Icelandic handball player (born 1980)

Alexander Petersson (Aleksandrs Pētersons; born 2 July 1980) is a Latvian-born Icelandic former handball player. He was a member of the Icelandic national team from 2005 to 2021, appearing in 186 games. Before that he played for the Latvian national team.

Alexander was voted the Icelandic Sportsperson of the Year in 2010 by the Icelandic Sport Press Association. He is of Latvian and Baltic German origin.

==Early life==
Alexander was born in Riga in Latvia SSR in 1980. He emigrated to Iceland aged 18 in 1998 to play for Grótta/KR.

==Career==
In 2003 Petersson joined German team HSG Düsseldorf, followed by TV Großwallstadt in 2005 and SG Flensburg-Handewitt in 2007. In 2010 he joined Füchse Berlin. The same year he was named Icelandic sportsperson of the year. In 2012 he joined Rhein-Neckar Löwen. In his first season with the club he won the 2012–13 EHF Cup. After two seasons, where he finished 2nd in the Bundesliga both times, he won the league in 2016 and 2017 and the DHB-Pokal in 2018. He also won the DHB-Supercup in 2016 and 2018.

In January 2021 he returned to Flensburg-Handewitt. The following summer he joined MT Melsungen. On 13 November 2021 he played his 500th game in the Bundesliga. After the 2021-22 season he retired.

In July 2023 he returned to handball and signed a one-year contract with Valur. Here he won the Icelandic cup and the EHF European Cup. This was the first time an Icelandic club won a European tournament.

In November 2023 he joined Qatari team Al-Arabi on a one-month loan deal. At the age of 44 he won another Icelandic championship title in the 2024-25 season.

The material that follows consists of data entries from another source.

(* ===== verification/Samples.v ===== *)
(** Concrete configurations, inventories and planner inputs, on which the
    witnesses of the planner's theorems evaluate the definitions. *)

From S2P Require Import Prelude Float64 Model Config PlanGates Plan.

Definition GiB : Z := 2 ^ 30.

Definition sample_target (id : string) (maxCapacity warmIdle priority : Z) : Target :=
  {| t_ID := id; t_URL := "https://github.com/acme"; t_Scope := ScopeOrganization; t_ClientID := "client";
     t_InstallationID := 1; t_SecretID := "secret"; t_RunnerGroup := "default"; t_ScaleSetName := id;
     t_Labels := []; t_WarmIdle := warmIdle; t_MaxCapacity := maxCapacity; t_Priority := priority;
     t_ResourcesWorker := None; t_SeccompProfile := "" |}.

Definition sample_resources (limit budget : Z) : Resources :=
  {| r_MaximumConcurrentWorkers := limit;
     r_Worker := mkWorkerProfile (f64_of_Z 2) (8 * GiB) (8 * GiB) 4096;
     r_WorkerMemoryBudget := budget;
     r_MinimumAvailableMemoryPct := f64_of_Z 25; r_MemoryCapacityIncreaseMarginPct := f64_of_Z 25;
     r_CPUBlockPercent := f64_of_Z 90; r_CPUResumePercent := f64_of_Z 70;
     r_CPUObservationWindow := 30 * Second; r_CPUHysteresisWindow := 60 * Second;
     r_InteractiveMaximumConcurrentWorkers := 0; r_InteractiveIdleThreshold := 0 |}.

Definition sample_config (limit budget : Z) (targets : list Target) : Config :=
  {| c_SchemaVersion := 2; c_Host := mkHost "host" "host";
     c_Controller := mkController (10 * Second) Second (30 * Second) Second 0 0;
     c_CompatibilityManifest := "";
     c_GitHub := mkGitHub 1 (mkRetry Second (60 * Second) (f64_of_Z 2) f64_0 3) targets;
     c_Resources := sample_resources limit budget;
     c_Power := mkPower PowerAlways 0; c_Drain := mkDrain Second Second;
     c_DockerDesktop := mkDockerDesktop Second Second; c_WorkerImagePullTimeout := Second;
     c_Logs := mkLogs (mkDockerLogs "local" 1 1) (mkLogClass 1 1 1) (mkLogClass 1 1 1) 1 1 1;
     c_Telemetry := mkTelemetry "" "" false false 0 0; c_Paths := mkPaths "" "" "" "" |}.

Definition sample_worker (id pool : string) (state : WorkerState) : Worker :=
  mkWorker id "" pool id state "" 1 1 0.

Definition sample_pool (id : string) (assigned : Z) : PoolSnapshot :=
  mkPoolSnapshot id (mkIdentity 1 id) assigned 0 true.

Definition sample_input (mode : Mode) (limit budget available : Z) (targets : list Target)
    (pools : list PoolSnapshot) (workers : list Worker) : PlanInput :=
  {| in_Config := sample_config limit budget targets;
     in_Desired := mkDesiredState 1 mode None 1;
     in_Previous := ObservedState_zero; in_CapacityHysteresis := ∅;
     in_Pools := pools; in_Workers := workers;
     in_Resources := mkResourceSnapshot (64 * GiB) available (f64_of_Z 10);
     in_Power := mkPowerSnapshot true 1; in_Desktop := mkDesktopStatus true true 1;
     in_EngineMemoryTotalBytes := 0; in_InputIdle := None; in_Now := 1000 |}.

(** Two pools with assigned work, one busy worker, on a host of three slots. *)
Definition sample_enabled : PlanInput :=
  sample_input ModeEnabled 3 0 (60 * GiB)
    [sample_target "org" 3 1 1; sample_target "personal" 3 1 10]
    [sample_pool "org" 2; sample_pool "personal" 1] [sample_worker "w1" "org" WorkerBusy].

(** The same under a static budget of 20 GiB. *)
Definition sample_budget : PlanInput :=
  sample_input ModeEnabled 3 (20 * GiB) (60 * GiB)
    [sample_target "org" 3 1 1; sample_target "personal" 3 1 10]
    [sample_pool "org" 2; sample_pool "personal" 1] [sample_worker "w1" "org" WorkerBusy].

(** The same with the host memory at its floor. *)
Definition sample_floor : PlanInput :=
  sample_input ModeEnabled 3 (20 * GiB) (10 * GiB)
    [sample_target "org" 3 1 1; sample_target "personal" 3 1 10]
    [sample_pool "org" 2; sample_pool "personal" 1] [sample_worker "w1" "org" WorkerBusy].

Definition sample_disabled : PlanInput :=
  sample_input ModeDisabled 3 0 (60 * GiB) [sample_target "org" 3 1 1] [sample_pool "org" 2]
    [sample_worker "w1" "org" WorkerIdle].

(** Gaming with nothing left to drain. *)
Definition sample_gaming : PlanInput :=
  sample_input ModeGaming 3 0 (60 * GiB) [sample_target "org" 3 1 1] [sample_pool "org" 0] [].

(** One slot, an idle worker in a pool nothing is assigned to and a job
    assigned to the other pool. *)
Definition sample_excess : PlanInput :=
  sample_input ModeEnabled 1 0 (60 * GiB)
    [sample_target "a" 3 0 1; sample_target "b" 3 0 10]
    [sample_pool "a" 0; sample_pool "b" 1] [sample_worker "w1" "a" WorkerIdle].
(* ===== verification/YamlFacts.v ===== *)
(** Theorems on the loading of the configuration: the search for merge keys
    visits every node of the syntax tree and ends, byte sizes are exact, and
    only validated configurations are returned. *)

From S2P Require Import Prelude Float64 GoStrings Model Config Regexp GoText Validate ValidateFacts Yaml ConfigSamples.
From Stdlib Require Import Ascii.
From stdpp Require Import relations.
#[local] Open Scope Z_scope.

(** ** The search for merge keys *)

Section Walk.
Context (h : list Node).

Definition child (p q : nat) : Prop := exists n, h !! p = Some n /\ q ∈ node_children n.

(** A mapping with a merge key. *)
Definition merges (p : nat) : Prop :=
  exists n, h !! p = Some n /\ is_kind MappingNode n && merge_keys h (n_Content n) = true.

Definition unvisited (visited : gset nat) : gset nat := set_seq 0 (length h) ∖ visited.

Lemma unvisited_visit visited p :
  is_Some (h !! p) -> p ∉ visited -> size (unvisited visited) = S (size (unvisited ({[p]} ∪ visited))).
Proof.
  intros Hp%lookup_lt_is_Some_1 Hnot. unfold unvisited.
  assert (Heq : set_seq 0 (length h) ∖ visited = {[p]} ∪ (set_seq 0 (length h) ∖ ({[p]} ∪ visited) : gset nat)).
  { apply set_eq. intros x. rewrite elem_of_difference, elem_of_union, elem_of_singleton, elem_of_difference, elem_of_union,
      elem_of_singleton, elem_of_set_seq. destruct (decide (x = p)); [subst|]; intuition lia. }
  rewrite Heq, size_union, size_singleton; [lia|]. set_solver.
Qed.

Lemma unvisited_mono v w : v ⊆ w -> (size (unvisited w) <= size (unvisited v))%nat.
Proof. intros Hvw. apply subseteq_size. unfold unvisited. set_solver. Qed.

Lemma unvisited_bound visited : (size (unvisited visited) < S (length h))%nat.
Proof.
  unfold unvisited. assert (size (set_seq 0 (length h) ∖ visited : gset nat) <= size (set_seq 0 (length h) : gset nat))%nat
    by (apply subseteq_size; set_solver). rewrite size_set_seq in *. lia.
Qed.

(** With more fuel than unvisited nodes the search ends. *)
Lemma walk_total fuel visited p :
  (size (unvisited visited) < fuel)%nat -> exists v b, walk h fuel visited p = Some (v, b) /\ visited ⊆ v.
Proof.
  revert visited p. induction fuel as [|fuel IH]; intros visited p Hfuel; [lia|]. cbn [walk].
  destruct (h !! p) as [n|] eqn:Hp; [|by eauto]. case_bool_decide as Hin; [by eauto|].
  assert (Hsize := unvisited_visit visited p (mk_is_Some _ _ Hp) Hin).
  destruct (is_kind MappingNode n && merge_keys h (n_Content n)); [eexists _, _; split; [done|set_solver]|].
  assert (Hall : forall l v0, {[p]} ∪ visited ⊆ v0 -> exists v b, walk_all (walk h fuel) v0 l = Some (v, b) /\ v0 ⊆ v).
  { induction l as [|q l IHl]; intros v0 Hv0; cbn [walk_all]; [by eauto|].
    destruct (IH v0 q) as (v & b & Hw & Hv); [pose proof (unvisited_mono _ _ Hv0); lia|]. rewrite Hw.
    destruct b; [|by eauto]. destruct (IHl v) as (v' & b & Hw' & Hv'); [set_solver|]. rewrite Hw'. exists v', b. set_solver. }
  destruct (Hall (node_children n) _ (reflexivity _)) as (v & b & Hw & Hv). exists v, b. set_solver.
Qed.

(** What a search without a find establishes of the nodes it visited. *)
Definition cleared (visited v : gset nat) : Prop :=
  visited ⊆ v /\ forall q, q ∈ v -> q ∉ visited -> ~ merges q /\ forall r, child q r -> is_Some (h !! r) -> r ∈ v.

Lemma cleared_refl v : cleared v v.
Proof. split; [done|]. intros q Hq Hnq. done. Qed.

Lemma cleared_trans u v w : cleared u v -> cleared v w -> cleared u w.
Proof.
  intros [Huv Hv] [Hvw Hw]. split; [set_solver|]. intros q Hq Hnq. destruct (decide (q ∈ v)) as [Hin|Hin]; [|by apply Hw].
  destruct (Hv q Hin Hnq) as [Hm Hc]. split; [done|]. intros r Hr Hs. apply Hvw. by eapply Hc.
Qed.

Lemma walk_cleared fuel visited p v :
  walk h fuel visited p = Some (v, true) -> cleared visited v /\ (is_Some (h !! p) -> p ∈ v).
Proof.
  revert visited p v. induction fuel as [|fuel IH]; intros visited p v; [done|]. cbn [walk].
  destruct (h !! p) as [n|] eqn:Hp.
  2:{ intros [= <-]. split; [apply cleared_refl|]. by intros [? ?]. }
  case_bool_decide as Hin; [intros [= <-]; split; [apply cleared_refl|done]|].
  destruct (is_kind MappingNode n && merge_keys h (n_Content n)) eqn:Hm; [done|]. intros Hall.
  assert (Hloop : forall l v0 v, walk_all (walk h fuel) v0 l = Some (v, true) ->
            cleared v0 v /\ forall r, r ∈ l -> is_Some (h !! r) -> r ∈ v).
  { clear -IH. induction l as [|q l IHl]; intros v0 v; cbn [walk_all].
    - intros [= <-]. split; [apply cleared_refl|]. intros r Hr. by apply elem_of_nil in Hr.
    - destruct (walk h fuel v0 q) as [[v1 []]|] eqn:Hw; try done. intros Hl.
      apply IH in Hw as [Hc1 Hq]. apply IHl in Hl as [Hc2 Hr]. split; [by eapply cleared_trans|].
      intros r [->|Hin]%elem_of_cons Hs; [|by apply Hr]. apply Hc2. by apply Hq. }
  apply Hloop in Hall as [[Hsub Hc] Hchildren]. split; [|intros _; set_solver]. split; [set_solver|].
  intros q Hq Hnq. destruct (decide (q = p)) as [->|Hne]; [|apply Hc; set_solver]. split.
  - intros (n' & Hn' & Hm'). congruence.
  - intros r (n' & Hn' & Hr) Hs. simplify_eq. by apply Hchildren.
Qed.

(** A find is a reachable mapping with a merge key. *)
Lemma walk_find fuel visited p v :
  walk h fuel visited p = Some (v, false) -> exists q, rtc child p q /\ merges q.
Proof.
  revert visited p v. induction fuel as [|fuel IH]; intros visited p v; [done|]. cbn [walk].
  destruct (h !! p) as [n|] eqn:Hp; [|done]. case_bool_decide as Hin; [done|].
  destruct (is_kind MappingNode n && merge_keys h (n_Content n)) eqn:Hm.
  { intros _. exists p. split; [apply rtc_refl|]. by exists n. }
  assert (Hloop : forall l v0 v, walk_all (walk h fuel) v0 l = Some (v, false) -> exists r q, r ∈ l /\ rtc child r q /\ merges q).
  { clear -IH. induction l as [|r l IHl]; intros v0 v; cbn [walk_all]; [done|].
    destruct (walk h fuel v0 r) as [[v1 []]|] eqn:Hw; try done; intros Hl.
    - apply IHl in Hl as (r' & q & Hr & Hq). exists r', q. split; [by right|done].
    - apply IH in Hw as (q & Hq). exists r, q. split; [left|done]. }
  intros (r & q & Hr & Hrq & Hq)%Hloop. exists q. split; [|done]. eapply rtc_l; [|exact Hrq]. by exists n.
Qed.

Lemma merge_keys_decided document :
  rejectYAMLMergeKeys h document = None <-> forall q, rtc child document q -> ~ merges q.
Proof.
  unfold rejectYAMLMergeKeys.
  destruct (walk_total (S (length h)) ∅ document) as (v & b & Hw & _); [apply unvisited_bound|].
  rewrite Hw. destruct b; split; try done.
  - intros _. apply walk_cleared in Hw as [[_ Hc] Hroot].
    assert (Hinv : forall q, rtc child document q -> is_Some (h !! q) -> q ∈ v).
    { apply (rtc_ind_r (fun q => is_Some (h !! q) -> q ∈ v)); [done|]. intros q r _ Hqr IH Hs.
      pose proof Hqr as (n & Hn & _). eapply Hc; [apply IH; eauto|set_solver|exact Hqr|done]. }
    intros q Hq (n & Hn & Hm). destruct (Hc q) as [Hno _]; [apply Hinv; eauto|set_solver|]. apply Hno. by exists n.
  - intros Hno. apply walk_find in Hw as (q & Hq & Hm). by destruct (Hno q Hq).
Qed.

(** The search for merge keys ends on every syntax tree, aliases and shared
    nodes included, and refuses a document exactly when some mapping reachable
    from its root has a merge key. *)
Theorem rejectYAMLMergeKeys_spec document :
  (exists v b, walk h (S (length h)) ∅ document = Some (v, b))
  /\ (rejectYAMLMergeKeys h document = None <-> forall q, rtc child document q -> ~ merges q).
Proof.
  split; [|apply merge_keys_decided].
  destruct (walk_total (S (length h)) ∅ document) as (v & b & Hw & _); [apply unvisited_bound|by eauto].
Qed.
End Walk.

(** ** Scalars *)

Lemma span_digits_spec d t :
  string_forall digit d = true -> match t with String a _ => digit a = false | EmptyString => True end ->
  span_digits (d +:+ t) = (d, t).
Proof.
  intros Hd Ht. induction d as [|a d IH].
  - change ("" +:+ t) with t. destruct t as [|a t]; [done|]. simpl. by rewrite Ht.
  - rewrite string_app_cons. simpl in Hd. apply andb_prop in Hd as [Ha Hd]. simpl. by rewrite Ha, IH.
Qed.

Definition size_units : list string := ["B"; "KiB"; "MiB"; "GiB"].

Lemma size_submatch_spec s d u :
  size_submatch s = Some (d, u) <->
  s = d +:+ u /\ string_forall digit d = true /\ u ∈ size_units
  /\ match d with String first _ => byte_range "1" "9" first = true | EmptyString => False end.
Proof.
  unfold size_submatch. split.
  - pose proof (span_digits_app s) as Happ. pose proof (span_digits_forall s) as Hall.
    destruct (span_digits s) as [digits unit]. simpl in Hall. destruct digits as [|first rest]; [done|].
    split_if; [|done]. apply andb_prop in Heqb as [Hfirst Hunit]. intros [= <- <-]. split_and!; try done.
    apply existsb_exists in Hunit as (x & Hx%list_elem_of_In & ->%String.eqb_eq). done.
  - intros (-> & Hall & Hunit & Hfirst). rewrite span_digits_spec; [|done|].
    + destruct d as [|first rest]; [done|]. rewrite Hfirst.
      assert (Hex : existsb (String.eqb u) ["B"; "KiB"; "MiB"; "GiB"] = true); [|by rewrite Hex].
      apply existsb_exists. exists u. split; [by apply list_elem_of_In|apply String.eqb_refl].
    + unfold size_units in Hunit. by repeat (apply elem_of_cons in Hunit as [->|Hunit]; [done|]); apply elem_of_nil in Hunit.
Qed.

Lemma size_multiplier_pos u : 0 < size_multiplier u.
Proof. unfold size_multiplier. repeat split_if; lia. Qed.

(** A byte size is accepted exactly when its text is a positive number
    without leading zeros and one of the four units, and the product fits in
    64 bits; the value is then the exact product, never a wrapped one. *)
Theorem ByteSize_exact node n :
  ByteSize_UnmarshalYAML node = Ok n <->
  n_Kind node = ScalarNode /\ n_Tag node = "!!str"
  /\ exists digits unit, size_submatch (n_Value node) = Some (digits, unit)
     /\ n = decimal_value 0 digits * size_multiplier unit /\ 0 < n <= max_u64.
Proof.
  unfold ByteSize_UnmarshalYAML, is_kind.
  destruct (decide (n_Kind node = ScalarNode)) as [Hk|Hk]; [|rewrite bool_decide_false by done; simpl; naive_solver].
  destruct (String.eqb_spec (n_Tag node) "!!str") as [Ht|Ht]; [|rewrite bool_decide_true by done; simpl; naive_solver].
  rewrite bool_decide_true by done. simpl.
  destruct (size_submatch (n_Value node)) as [[digits unit]|] eqn:Hsub; [|naive_solver].
  pose proof (proj1 (size_submatch_spec _ _ _) Hsub) as (_ & Hall & _ & Hfirst).
  pose proof (size_multiplier_pos unit) as Hmul.
  assert (Hvalue : 0 < decimal_value 0 digits).
  { destruct digits as [|first rest]; [done|]. cbn [string_forall] in Hall. apply andb_prop in Hall as [_ Hall].
    unfold byte_range in Hfirst. change (byte_of "1") with 49 in Hfirst. zb. cbn [decimal_value].
    assert (0 <= 10 * 0 + (byte_of first - 48)) as Hpos by lia.
    pose proof (decimal_value_ge _ rest Hpos Hall). lia. }
  unfold ParseUint. rewrite Hall, andb_true_r.
  assert (Hne : negb (String.eqb digits "") = true) by (destruct digits; done). rewrite Hne.
  assert (Hquot : max_u64 / size_multiplier unit < decimal_value 0 digits <-> max_u64 < decimal_value 0 digits * size_multiplier unit).
  { split; intros Hx.
    - apply Z.nle_gt. intros Hle.
      assert (decimal_value 0 digits <= max_u64 / size_multiplier unit) by (apply Z.div_le_lower_bound; lia). lia.
    - apply Z.div_lt_upper_bound; lia. }
  destruct (Z.leb_spec (decimal_value 0 digits) max_u64) as [Hle|Hgt].
  - destruct (Z.ltb_spec (max_u64 / size_multiplier unit) (decimal_value 0 digits)) as [Ho|Ho].
    + split; [done|]. intros (_ & _ & d & u & [= <- <-] & -> & Hr). apply Hquot in Ho. lia.
    + assert (Hfit : decimal_value 0 digits * size_multiplier unit <= max_u64) by lia.
      rewrite wrap_u64_small by (unfold is_u64; nia). split.
      * intros [= <-]. split_and!; [done|done|]. exists digits, unit. split_and!; [done|done|nia|done].
      * intros (_ & _ & d & u & [= <- <-] & -> & Hr). done.
  - split; [done|]. intros (_ & _ & d & u & [= <- <-] & -> & Hr). nia.
Qed.

(** A duration of the document is positive and fits its type. *)
Lemma Duration_range node d : Duration_UnmarshalYAML node = Ok d -> 0 < d <= max_i64.
Proof.
  unfold Duration_UnmarshalYAML. split_if; [done|]. destruct (ParseDuration (n_Value node)) as [v|] eqn:Hp; [|done].
  destruct (Z.leb_spec v 0); [done|]. intros [= <-]. split; [done|]. revert Hp. unfold ParseDuration.
  destruct (match n_Value node with EmptyString => (false, n_Value node) | String a rest => _ end) as [neg s].
  split_if; [intros [= <-]; lia|]. split_if; [done|]. destruct (duration_parts _ _ _) as [w|]; [|done].
  destruct neg; [intros [= <-]; apply wrap_i64_range|]. split_if; [done|]. zb. by intros [= <-].
Qed.

(** ** Load *)

Section LoadFacts.
Context {yaml : YAML} {urls : URLs} {unicode : Unicode} {order : MapRange}.

(** Every configuration [Load] returns is valid, has a positive pull
    timeout, and comes from a single document without merge keys whose decoded
    value differs from it at most in the defaulted pull timeout. *)
Theorem Load_returns_valid read c warnings :
  Load read = Ok (c, warnings) ->
  valid_config c /\ 0 < c_WorkerImagePullTimeout c
  /\ exists data h document cfg,
       read = Ok data /\ decode_document data = Ok (h, document) /\ decode_trailer data = TrailerEOF
       /\ (forall q, rtc (child h) document q -> ~ merges h q)
       /\ decode_config data = Ok cfg /\ c = default_pull_timeout cfg
       /\ (warnings = [] \/ warnings = [watchdog_warning]).
Proof.
  unfold Load. destruct read as [data|]; [|done]. simpl.
  destruct (decode_document data) as [[h document]|] eqn:Hdoc; [|done]. simpl.
  destruct (decode_trailer data) eqn:Htr; try done. simpl.
  destruct (rejectYAMLMergeKeys h document) eqn:Hmerge; [done|]. simpl.
  destruct (validateTargetResourceSyntax h document); [done|]. simpl.
  destruct (validateResourceSchemaSyntax h document); [done|]. simpl.
  destruct (decode_config data) as [cfg|] eqn:Hcfg; [|done]. simpl.
  destruct (Config_Validate (default_pull_timeout cfg)) eqn:Hv; [done|]. simpl. intros [= <- <-].
  apply Config_Validate_decides in Hv as Hvalid. split; [done|]. split.
  - destruct (vc_services _ Hvalid) as (_ & _ & _ & _ & _ & _ & Hpull & _).
    revert Hpull. unfold default_pull_timeout. destruct (Z.eqb_spec (c_WorkerImagePullTimeout cfg) 0); simpl; [|lia].
    intros _. unfold defaultWorkerImagePullTimeout, Minute, Second. lia.
  - exists data, h, document, cfg. split_and!; try done.
    + by apply merge_keys_decided.
    + destruct (has_watchdog h document); auto.
Qed.
End LoadFacts.

Lemma Load_returns_valid_witness :
  Load (Ok "host: build-01") = Ok (default_pull_timeout full_config, [watchdog_warning])
  /\ 0 < c_WorkerImagePullTimeout (default_pull_timeout full_config).
Proof.
  assert (Hload : Load (Ok "host: build-01") = Ok (default_pull_timeout full_config, [watchdog_warning])) by (by vm_compute).
  split; [exact Hload|]. exact (proj1 (proj2 (Load_returns_valid _ _ _ Hload))).
Defined.
Lemma BuildPlan_budget_not_overcommitted_witness :
  p_Start (BuildPlan 1 sample_budget) = [mkStartDecision "org" 1] /\
  reserved_bytes sample_budget + plan_start_memory (in_Config sample_budget) (BuildPlan 1 sample_budget)
    <= Z.max (reserved_bytes sample_budget) (effective_budget sample_budget).
Proof.
  split; [by vm_compute|].
  exact (BuildPlan_budget_not_overcommitted 1 sample_budget sample_budget_typed ltac:(done)).
Defined.

Lemma BuildPlan_floor_blocks_starts_witness :
  sn_TotalAssignedJobs <$> in_Pools sample_floor = [2; 1] /\ p_Start (BuildPlan 1 sample_floor) = [].
Proof.
  split; [done|].
  exact (BuildPlan_floor_blocks_starts 1 sample_floor sample_floor_typed ltac:(by vm_compute)).
Defined.

Lemma BuildPlan_starts_within_slots_witness :
  plan_start_count (BuildPlan 1 sample_enabled) = 2 /\
  plan_start_count (BuildPlan 1 sample_enabled)
    <= Z.max 0 (hostWorkerLimit sample_enabled - busy_count (in_Workers sample_enabled)).
Proof.
  split; [by vm_compute|].
  exact (proj1 (BuildPlan_starts_within_slots 1 sample_enabled sample_enabled_typed)).
Defined.

(** Where the plan itself does not keep the host limit: admitted starts are
    bounded by the busy workers, not by the active ones.  With one slot, one
    idle worker of a pool that has no work and a job assigned to another pool,
    the plan starts a second worker while the first is still active and only
    planned for removal. *)
Theorem BuildPlan_start_may_exceed_host_limit :
  hostWorkerLimit sample_excess = 1 /\ count Active (in_Workers sample_excess) = 1 /\
  p_Start (BuildPlan 1 sample_excess) = [mkStartDecision "b" 1] /\
  p_Remove (BuildPlan 1 sample_excess) = in_Workers sample_excess.
Proof. split_and!; by vm_compute. Qed.
Lemma match_workers_spec m right : keyed m -> match_workers m right = true <-> values m ≡ₚ right.
Proof.
  revert m. induction right as [|w right IH]; intros m Hm; simpl.
  - rewrite bool_decide_eq_true. split; [intros ->; by unfold values; rewrite map_to_list_empty|].
    unfold values. intros Hp%Permutation_nil_r%fmap_nil_inv. by apply map_to_list_empty_iff.
  - assert (Hin : values m ≡ₚ w :: right -> m !! w_ID w = Some w).
    { intros Hp. assert (w ∈ values m) as ([k w'] & -> & Hkw)%list_elem_of_fmap by (rewrite Hp; set_solver).
      apply elem_of_map_to_list in Hkw. simpl. by rewrite (Hm _ _ Hkw). }
    destruct (m !! w_ID w) as [prior|] eqn:Hw; [|split; [done|]; intros Hp%Hin; done].
    case_decide as Hpw; [subst prior|split; [done|]; intros Hp%Hin; congruence].
    rewrite IH by (by apply map_Forall_delete). rewrite <- (insert_delete_id m (w_ID w) w Hw) at 2.
    rewrite values_insert by apply lookup_delete_eq. split; [by intros ->|]. apply Permutation_cons_inv.
Qed.

(** The inventory comparison of the poll watcher decides set equality of
    fully identified inventories: it holds exactly when every observed worker
    has an ID, no two share one, and the other inventory holds the same workers
    field by field in some order. *)
Theorem sameWorkerInventory_spec left right :
  sameWorkerInventory left right = true <->
  Forall (fun w => w_ID w <> "") left /\ NoDup (w_ID <$> left) /\ left ≡ₚ right.
Proof.
  unfold sameWorkerInventory. pose proof (index_workers_spec ∅ left (map_Forall_empty _)) as Hi.
  assert (Hnone : Forall (fun w => (∅ : gmap string Worker) !! w_ID w = None) left) by (by apply Forall_true).
  destruct (Nat.eqb_spec (length left) (length right)) as [Hl|Hl]; simpl.
  2: { split; [done|]. by intros (_ & _ & Hp%Permutation_length). }
  destruct (index_workers ∅ left) as [m|]; [|split; [done|]; intros (? & ? & _); tauto].
  destruct Hi as (Hk & Hv & H1 & H2 & _). rewrite match_workers_spec by done.
  unfold values in Hv at 2. rewrite map_to_list_empty, app_nil_r in Hv. rewrite Hv. tauto.
Qed.
(* ===== verification/JobIndex.v ===== *)
(** The durable job index (internal/jobindex): the merge of lifecycle patches
    into records, validation, compaction under the size cap, the
    assignment-time sidecar, the drop journal and the file store over them.

    Times are stored in UTC, so [UTC()] is the identity.  A struct comparison
    compares the pointer fields [RunnerAssignedAt] and [TombstonedAt] by
    address; both are set at most once per merge and only when nil, so
    comparing the values decides the same.  The bytes of a document come from
    an encoder that is an argument ([json.MarshalIndent] with a trailing
    newline); every theorem holds for every encoder. *)

From S2P Require Import Prelude Float64 Model Errors GoStrings.

(** ** Records *)

Record JobRecord := mkJobRecord {
  jr_PoolID : string;
  jr_RunnerName : string;
  jr_ContainerID : string;
  jr_JobID : string;
  jr_Result : string;
  jr_LogPath : string;
  jr_DiagnosticPath : string;
  jr_ArtifactStartedAt : time;
  jr_RunnerAssignedAt : option time;
  jr_JobStartedAt : time;
  jr_CompletedAt : time;
  jr_FinalizedAt : time;
  jr_UpdatedAt : time;
  jr_Open : bool;
  jr_TombstonedAt : option time;
}.

#[export] Instance JobRecord_eq_dec : EqDecision JobRecord.
Proof. solve_decision. Defined.

Definition JobRecord_zero : JobRecord :=
  mkJobRecord "" "" "" "" "" "" "" 0 None 0 0 0 0 false None.

Record Catalog := mkCatalog {
  cat_SchemaVersion : Z;
  cat_Records : list JobRecord;
}.

Definition SchemaVersion : Z := 1.
Definition Catalog_zero : Catalog := mkCatalog 0 [].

In July 2025, he announced his retirement.

===Seasonal statistics===

| Season | Team | League | Games | Goals | Penalty goals | Outfield goals |
|---|---|---|---|---|---|---|
| 2004/05 | HSG Düsseldorf | Bundesliga | 32 | 154 | 0 | 154 |
| 2005/06 | TV Großwallstadt | Bundesliga | 29 | 139 | 26 | 113 |
| 2006/07 | TV Großwallstadt | Bundesliga | 31 | 188 | 25 | 163 |
| 2007/08 | SG Flensburg-Handewitt | Bundesliga | 29 | 111 | 0 | 111 |
| 2008/09 | SG Flensburg-Handewitt | Bundesliga | 10 | 28 | 1 | 27 |
| 2009/10 | SG Flensburg-Handewitt | Bundesliga | 34 | 84 | 0 | 84 |
| 2010/11 | Füchse Berlin | Bundesliga | 33 | 119 | 0 | 119 |
| 2011/12 | Füchse Berlin | Bundesliga | 28 | 96 | 0 | 96 |
| 2012/13 | Rhein-Neckar Löwen | Bundesliga | 33 | 142 | 0 | 142 |
| 2013/14 | Rhein-Neckar Löwen | Bundesliga | 26 | 90 | 0 | 90 |
| 2014/15 | Rhein-Neckar Löwen | Bundesliga | 30 | 118 | 0 | 118 |
| 2015/16 | Rhein-Neckar Löwen | Bundesliga | 32 | 87 | 0 | 87 |
| 2016/17 | Rhein-Neckar Löwen | Bundesliga | 34 | 116 | 0 | 116 |
| 2017/18 | Rhein-Neckar Löwen | Bundesliga | 33 | 82 | 0 | 82 |
| 2018/19 | Rhein-Neckar Löwen | Bundesliga | 27 | 94 | 0 | 94 |
| 2019/20 | Rhein-Neckar Löwen | Bundesliga | 22 | 47 | 0 | 47 |
| 2020/21 | Rhein-Neckar Löwen | Bundesliga | 11 | 21 | 0 | 21 |
| 2020/21 | SG Flensburg-Handewitt | Bundesliga | 15 | 10 | 0 | 10 |
| 2021/22 | MT Melsungen | Bundesliga | 33 | 35 | 0 | 35 |
| 2004–2022 | Total | Bundesliga | 522 | 1757 | 52 | 1705 |

===National team===
Petersson initially played for the Latvian national team before obtaining Icelandic nationality in 2004.
In 2005, he played for the Iceland men's national handball team for the first time.

At the 2007 World Championship he finished 8th with Iceland, and was in the top ten goal scorers list. The following year he won silver medals at the 2008 Olympics, losing to France in the final. At the 2010 European Championship he won bronze medals.

At the 2011 World Championship he was a part of the all star team, when Iceland finished 6th.

He also represented Iceland at the 2012 Olympics where Iceland was knocked out in the quarterfinal by Hungary.

He had to withdraw from the 2013 World Championship due to a shoulder injury. He was replaced by Olafur Stefansson.

At the 2015 World Championship he was however back in the team.

==Personal life==
Alexander's wife is Eivor Pála Blöndal who played 13 games for the Iceland women's national handball team. His son Lúkas Petersson is a professional footballer in Germany.